SALEM, Ohio — Chesapeake Exploration has filed a lawsuit against 95 property owners in Carroll and Columbiana counties after they reportedly threatened to terminate their leases.
The lawsuit has been filed in the U.S. District Court Northern District of Ohio in Akron Jan. 25. The leases were originally signed with the Anschutz Exploration Corporation, which then sold them to Chesapeake Exploration and CHK Utica (a division of Chesapeake) in 2010.
The landowners contend they can terminate the leases with Chesapeake if they have received a better offer and Chesapeake does not match the offer. The claim comes from one paragraph in the lease agreements that they claim says they can break the lease if another deal is offered.
A copy of the lease was included in the lawsuit filed, and the language in question can be seen in the adjacent box.
According to Chesapeake, the lawsuit claims that in exchange for an upfront payment that includes a bonus as well as all delay rents that otherwise are due under the leases, Chesapeake is granted the right to the oil and gas deposits on the land for a primary term of at least three years but extending longer in other circumstances, including if Chesapeake is conducting operations on the land or has an active well on the land.

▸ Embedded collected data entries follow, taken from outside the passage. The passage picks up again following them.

Lemma bitmap_find_set_spec bm len (n : nat) j s :
  bm_wf bm len -> 0 <= j -> j + Z.of_nat n = BITMAP_SIZE len ->
  (forall i, 0 <= i < j * BITS_WORD -> bm_bit bm i = false) ->
  wp (bitmap_find id n j bm) (fun r s' => s' = s /\ bm_found bm len r) s.
Proof.
  intros Hwf. pose proof Hwf as [Hl Hs Hw Ht]. pose proof (bitmap_size_last len Hl) as Hlast.
  pose proof (bm_offset_range len) as Hm.
  revert j. induction n as [|n IH]; intros j Hj Hn Hc; cbn [bitmap_find].
  - wp_steps. split; [done|]. left. split; [done|]. intros i Hi. apply Hc.
    replace j with (BITMAP_SIZE len) by lia. unfold BITS_WORD in *.
    destruct (Z.eqb_spec (len mod 32) 0); lia.
  - destruct (lookup_lt_is_Some_2 bm (Z.to_nat j)) as [w Hlw]; [lia|]. pose proof (bm_word _ _ _ Hw Hlw) as Hww.
    assert (Hbit : forall i, i / BITS_WORD = j -> bm_bit bm i = Z.testbit w (i mod BITS_WORD)).
    { intros i <-. unfold bm_bit. by rewrite Hlw. }
    apply wp_bind. eapply wp_index; [done|done|]. cbn [id]. destruct (Z.eqb_spec w 0) as [->|Hne].
    + apply IH; [lia|lia|]. intros i Hi. destruct (Z.lt_ge_cases i (j * BITS_WORD)); [apply Hc; lia|].
      rewrite Hbit; [apply Z.bits_0|]. unfold BITS_WORD in *. Z.div_mod_to_equations. lia.
    + wp_steps. split; [done|]. right. destruct (msb_highest w) as [Hm1 Hm2]; [unfold is_word in Hww; lia|].
      assert (0 <= msb w < 32).
      { split; [apply Z.log2_nonneg|]. destruct (Z.lt_ge_cases (msb w) 32); [done|].
        rewrite word_bits_high in Hm1 by done. done. }
      assert (Hr : (j * BITS_WORD + msb w) / BITS_WORD = j /\ (j * BITS_WORD + msb w) mod BITS_WORD = msb w).
      { unfold BITS_WORD. split; [rewrite Z.div_add_l, Z.div_small by lia; lia|].
        rewrite Z.add_comm, Z.mod_add, Z.mod_small by lia. done. }
      destruct Hr as [Hr1 Hr2].
      assert (Hset : bm_bit bm (j * BITS_WORD + msb w) = true) by (rewrite Hbit by done; by rewrite Hr2).
      split_and!; [unfold BITS_WORD; lia| |done| |].
      * destruct (Z.lt_ge_cases (j * BITS_WORD + msb w) len); [done|]. rewrite Ht in Hset; [done|].
        unfold BITS_WORD in *. lia.
      * rewrite Hr1. done.
      * intros i Hi Hb. rewrite Hr1 in Hi. rewrite Hbit in Hb by done. apply Hm2 in Hb.
        rewrite (Z.div_mod i BITS_WORD) by done. rewrite Hi. unfold BITS_WORD in *. lia.
Qed.

Lemma bitmap_findfirstset_spec bm len s :
  bm_wf bm len -> wp (bitmap_findfirstset bm len) (fun r s' => s' = s /\ bm_found bm len r) s.
Proof.
  intros Hwf. pose proof (bitmap_size_pos len (bmw_len _ _ Hwf)). unfold bitmap_findfirstset.
  apply bitmap_find_set_spec; [done|lia|lia|]. intros i Hi. unfold BITS_WORD in *. lia.
Qed.

End bitmap_proofs.

(** ** Correctness *)

(** The five implementations of the most significant bit agree on every
    word that is not zero: each loop ends, and the result is the position of
    the highest set bit. *)
Lemma msb_variants (w : Z) :
  0 < w < WORD_MOD ->
  msb_simple w = Some (msb w) /\ msb_byte_search w = Some (msb w) /\
  msb_binary w = msb w /\ msb_binary2 w = msb w /\ msb_nobranch w = msb w /\
  Z.testbit w (msb w) = true /\ (forall i, Z.testbit w i = true -> i <= msb w).
Proof.
  intros Hw. destruct (msb_highest w ltac:(lia)).
  auto 10 using msb_simple_spec, msb_byte_search_spec, msb_binary_spec, msb_binary2_spec, msb_nobranch_spec.
Qed.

The lawsuit goes on to state that the primary term is extendable, at Chesapeake’s option and sole discretion, for one additional term of generally three to five years with the same terms and conditions for almost all of the leases at issue here.
Chesapeake filed the action, according to the lawsuit, asking the court to declare the landowners do not have a right to terminate their leases as threatened.
According to the landowners’ attorney, Robert T. Scholl, of Canton, the landowners have received a third party offer to lease the land and it has been extended to Chesapeake.
Scholl said the landowners interpret their original lease to mean Chesapeake had 30 days to match the offer received, which it didn’t, and that was the reason behind the threat to terminate the lease.
“We sent the offer to Chesapeake and said make a better offer. Chesapeake disagreed with our interpretation of paragraph 14 of the lease,” Scholl said.
Currently, there are 6,000 acres involved in the lawsuit among the 95 property owners.
The attorneys listed on the lawsuit for Chesapeake were contacted as well as the company, but chose not to comment.